Computer aided solution of the invariance equation for two-variable Gini means

TL;DR

This paper uses computer algebra to analyze the invariance equation for two-variable Gini means, deriving necessary and sufficient conditions for the identity to hold, thus advancing the understanding of Gini mean properties.

Contribution

It provides a complete characterization of when the invariance equation holds for two-variable Gini means using computational algebra methods.

Findings

Derived necessary and sufficient conditions for invariance.

Used Taylor expansion up to 12th order for analysis.

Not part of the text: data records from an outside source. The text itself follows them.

(** * brand-form: colour codec, brand-kit schema and export pipeline

    A shallow embedding of the brand-kit form's three pieces of logic:
    - the colour codec ([hexToRgb], [rgbToHex], [rgbToCmyk], [cmykToRgb],
      [hexToCmyk], [cmykToHex]) of the form component;
    - the zod schema [brandDataSchema] of [schemas/brand-schema.ts];
    - the export handler [onSubmit] of the form component.

    JavaScript numbers are IEEE-754 binary64 values and are modelled by
    Rocq's primitive floats, so every [/], [-], [*] below rounds exactly as
    the engine does.  Strings are sequences of code units; the model covers
    the code units below U+0100 (one [ascii] each). *)

From stdpp Require Import gmap strings list.
From Stdlib Require Import ZArith Uint63 Floats Ascii String Lia.

Local Open Scope string_scope.
Local Open Scope Z_scope.

(** ** JavaScript built-ins used by the source *)

Module JS.

(** *** Characters *)

Definition code (c : ascii) : N := N_of_ascii c.

(** WhiteSpace and LineTerminator code units (what [trim], [parseInt] and
    the regular-expression class [\s] skip): TAB, LF, VT, FF, CR, SP, NBSP. *)
Definition isWhiteSpace (c : ascii) : bool :=
  match code c with
  | 9 | 10 | 11 | 12 | 13 | 32 | 160 => true
  | _ => false
  end%N.

Definition isDigit (c : ascii) : bool :=
  ((48 <=? code c) && (code c <=? 57))%N.

Definition isHexDigit (c : ascii) : bool :=
  (isDigit c
   || ((65 <=? code c) && (code c <=? 70))
   || ((97 <=? code c) && (code c <=? 102)))%N.

(** [String.prototype.toLowerCase] on one code unit: A-Z, and the Latin-1
    capitals U+00C0-U+00DE except the multiplication sign U+00D7. *)
Definition lowerChar (c : ascii) : ascii :=
  let n := code c in
  if (((65 <=? n) && (n <=? 90))
      || ((192 <=? n) && (n <=? 222) && negb (n =? 215)))%N
  then ascii_of_N (n + 32) else c.

(** *** Strings *)

Fixpoint String_toLowerCase (s : string) : string :=
  match s with
  | EmptyString => EmptyString
  | String c r => String (lowerChar c) (String_toLowerCase r)
  end.

(** [s.replace(ch, '')] with a one-character string pattern: only the first
    occurrence is removed. *)
Fixpoint String_replace_first (ch : ascii) (s : string) : string :=
  match s with
  | EmptyString => EmptyString
  | String c r => if Ascii.eqb c ch then r else String c (String_replace_first ch r)
  end.

(** [s.substring(i, j)] for [i <= j]. *)
Definition String_substring (i j : nat) (s : string) : string :=
  String.substring i (j - i) s.

(** [s.split(sep)] with a one-character separator: never empty, [""] splits
    to [[""]]. *)
Fixpoint String_split (sep : ascii) (s : string) : list string :=
  match s with
  | EmptyString => [EmptyString]
  | String c r =>
      if Ascii.eqb c sep then EmptyString :: String_split sep r
      else match String_split sep r with
           | [] => [String c EmptyString]
           | p :: ps => String c p :: ps
           end
  end.

Fixpoint trimStart (s : string) : string :=
  match s with
  | EmptyString => EmptyString
  | String c r => if isWhiteSpace c then trimStart r else s
  end.

Fixpoint trimEnd (s : string) : string :=
  match s with
  | EmptyString => EmptyString
  | String c r =>
      match trimEnd r with
      | EmptyString => if isWhiteSpace c then EmptyString else String c EmptyString
      | r' => String c r'
      end
  end.

Definition String_trim (s : string) : string := trimEnd (trimStart s).

(** [Array.prototype.join('')]. *)
Definition Array_join (l : list string) : string :=
  fold_right String.append EmptyString l.

(** [s.replace(/\s+/g, "-")]: every maximal run of white space becomes one
    hyphen. *)
Fixpoint replace_spaces (inrun : bool) (s : string) : string :=
  match s with
  | EmptyString => EmptyString
  | String c r =>
      if isWhiteSpace c
      then (if inrun then replace_spaces true r else String "-" (replace_spaces true r))
      else String c (replace_spaces false r)
  end.

(** *** Numbers *)

(** The Number value of a mathematical integer: integers up to 2^53 in
    magnitude are Numbers; beyond that, round to nearest, ties to even,
    overflow to infinity. *)
Definition of_Z (z : Z) : float :=
  if Z.abs z <=? 9007199254740992 then
    (if z <? 0 then PrimFloat.opp (PrimFloat.of_uint63 (Uint63.of_Z (- z)))
     else PrimFloat.of_uint63 (Uint63.of_Z z))
  else SF2Prim (SpecFloat.binary_normalize 53 1024 z 0 false).

(** The mathematical value of an integral Number ([None] for NaN, the
    infinities and Numbers with a fractional part): a finite Number is
    [v * 2 ^ e] for its signed mantissa [v] and exponent [e]. *)
Definition to_Z (x : float) : option Z :=
  match Prim2SF x with
  | S754_zero _ => Some 0
  | S754_finite s m e =>
      let v := if s then Z.neg m else Z.pos m in
      if 0 <=? e then Some (Z.shiftl v e)
      else if Z.land v (Z.ones (- e)) =? 0 then Some (Z.shiftr v (- e)) else None
  | _ => None
  end.

Definition isNaN (x : float) : bool := PrimFloat.is_nan x.

Definition digitValue (c : ascii) : option Z :=
  let n := Z.of_N (code c) in
  if (48 <=? n) && (n <=? 57) then Some (n - 48)
  else if (97 <=? n) && (n <=? 122) then Some (n - 87)
  else if (65 <=? n) && (n <=? 90) then Some (n - 55)
  else None.

(** The longest prefix of radix-[R] digits, as a mathematical integer;
    [None] when the prefix is empty. *)
Fixpoint digitsPrefix (R : Z) (acc : option Z) (s : string) : option Z :=
  match s with
  | EmptyString => acc
  | String c r =>
      match digitValue c with
      | Some d =>
          if d <? R
          then digitsPrefix R (Some (match acc with Some a => a * R + d | None => d end)) r
          else acc
      | None => acc
      end
  end.

Definition stripHexPrefix (s : string) : option string :=
  match s with
  | String "0" (String "x" r) => Some r
  | String "0" (String "X" r) => Some r
  | _ => None
  end.

(** [parseInt(str, radix)]; [radix = None] is the one-argument call. *)
Definition parseInt (str : string) (radix : option Z) : float :=
  let S0 := trimStart str in
  let '(neg, S1) :=
    match S0 with
    | String "-" r => (true, r)
    | String "+" r => (false, r)
    | _ => (false, S0)
    end in
  let R0 := match radix with Some r => r | None => 0 end in
  if negb (R0 =? 0) && ((R0 <? 2) || (36 <? R0)) then PrimFloat.nan
  else
    let strip := (R0 =? 0) || (R0 =? 16) in
    let '(R, S2) :=
      match (if strip then stripHexPrefix S1 else None) with
      | Some r => (16, r)
      | None => (if R0 =? 0 then 10 else R0, S1)
      end in
    match digitsPrefix R None S2 with
    | None => PrimFloat.nan
    | Some m => if neg then PrimFloat.opp (of_Z m) else of_Z m
    end.

(** [Math.max(a, b, c)]: NaN if any argument is, and +0 above -0. *)
Definition max2 (a b : float) : float :=
  if isNaN a || isNaN b then PrimFloat.nan
  else if PrimFloat.ltb a b then b
  else if PrimFloat.ltb b a then a
  else if PrimFloat.get_sign a then b else a.

Definition Math_max (a b c : float) : float := max2 (max2 a b) c.

(** The integer nearest to a finite non-zero Number [v * 2 ^ e], the one
    towards +infinity when two are equally close: [floor (x + 1/2)]. *)
Definition roundHalfUp (x : float) : option Z :=
  match Prim2SF x with
  | S754_finite s m e =>
      let v := if s then Z.neg m else Z.pos m in
      Some (if 0 <=? e then Z.shiftl v e
            else Z.shiftr (2 * v + Z.shiftl 1 (- e)) (1 - e))
  | _ => None
  end.

(** [Math.round(x)]: NaN, infinities and zeros are returned as they are, and
    a result of zero keeps the sign of [x]. *)
Definition Math_round (x : float) : float :=
  match roundHalfUp x with
  | Some n =>
      if n =? 0 then (if PrimFloat.get_sign x then PrimFloat.neg_zero else PrimFloat.zero)
      else of_Z n
  | None => x
  end.

(** Digits of a natural number in radix [R] (lower-case letters). *)
Definition digitChar (d : Z) : ascii :=
  if d <? 10 then ascii_of_N (Z.to_N (d + 48)) else ascii_of_N (Z.to_N (d + 87)).

Fixpoint digitsFuel (fuel : nat) (R n : Z) (acc : string) : string :=
  match fuel with
  | O => acc
  | S fuel' =>
      let acc' := String (digitChar (n mod R)) acc in
      if n / R =? 0 then acc' else digitsFuel fuel' R (n / R) acc'
  end.

(** More fuel than [n] has digits in any radix of two or more. *)
Definition digits (R n : Z) : string :=
  digitsFuel (S (Z.to_nat (Z.log2 n))) R n EmptyString.

Fixpoint stripTrailingZeros (s : string) : string :=
  match s with
  | EmptyString => EmptyString
  | String c r =>
      match stripTrailingZeros r with
      | EmptyString => if Ascii.eqb c "0" then EmptyString else String c EmptyString
      | r' => String c r'
      end
  end.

Identified all cases where the invariance identity is valid.

Abstract

Our aim is to solve the so-called invariance equation in the class of two-variable Gini means ${G_{p,q}:p,q\in\R}$, i.e., to find necessary and sufficient conditions on the 6 parameters $a,b,c,d,p,q$ such that the identity [G_{p,q}\big(G_{a,b}(x,y),G_{c,d}(x,y)\big)=G_{p,q}(x,y) \qquad (x,y \in \R_+)] be valid. We recall that, for $p\neq q$, the Gini mean $G_{p,q}$ is defined by [G_{p,q}(x,y):=(\dfrac{x^p+y^p}{x^q+y^q})^{\frac1{p-q}}\qquad (x,y \in \R_+).] The proof uses the computer algebra system Maple V Release 9 to compute a Taylor expansion up to 12th order, which enables us to describe all the cases of the equality.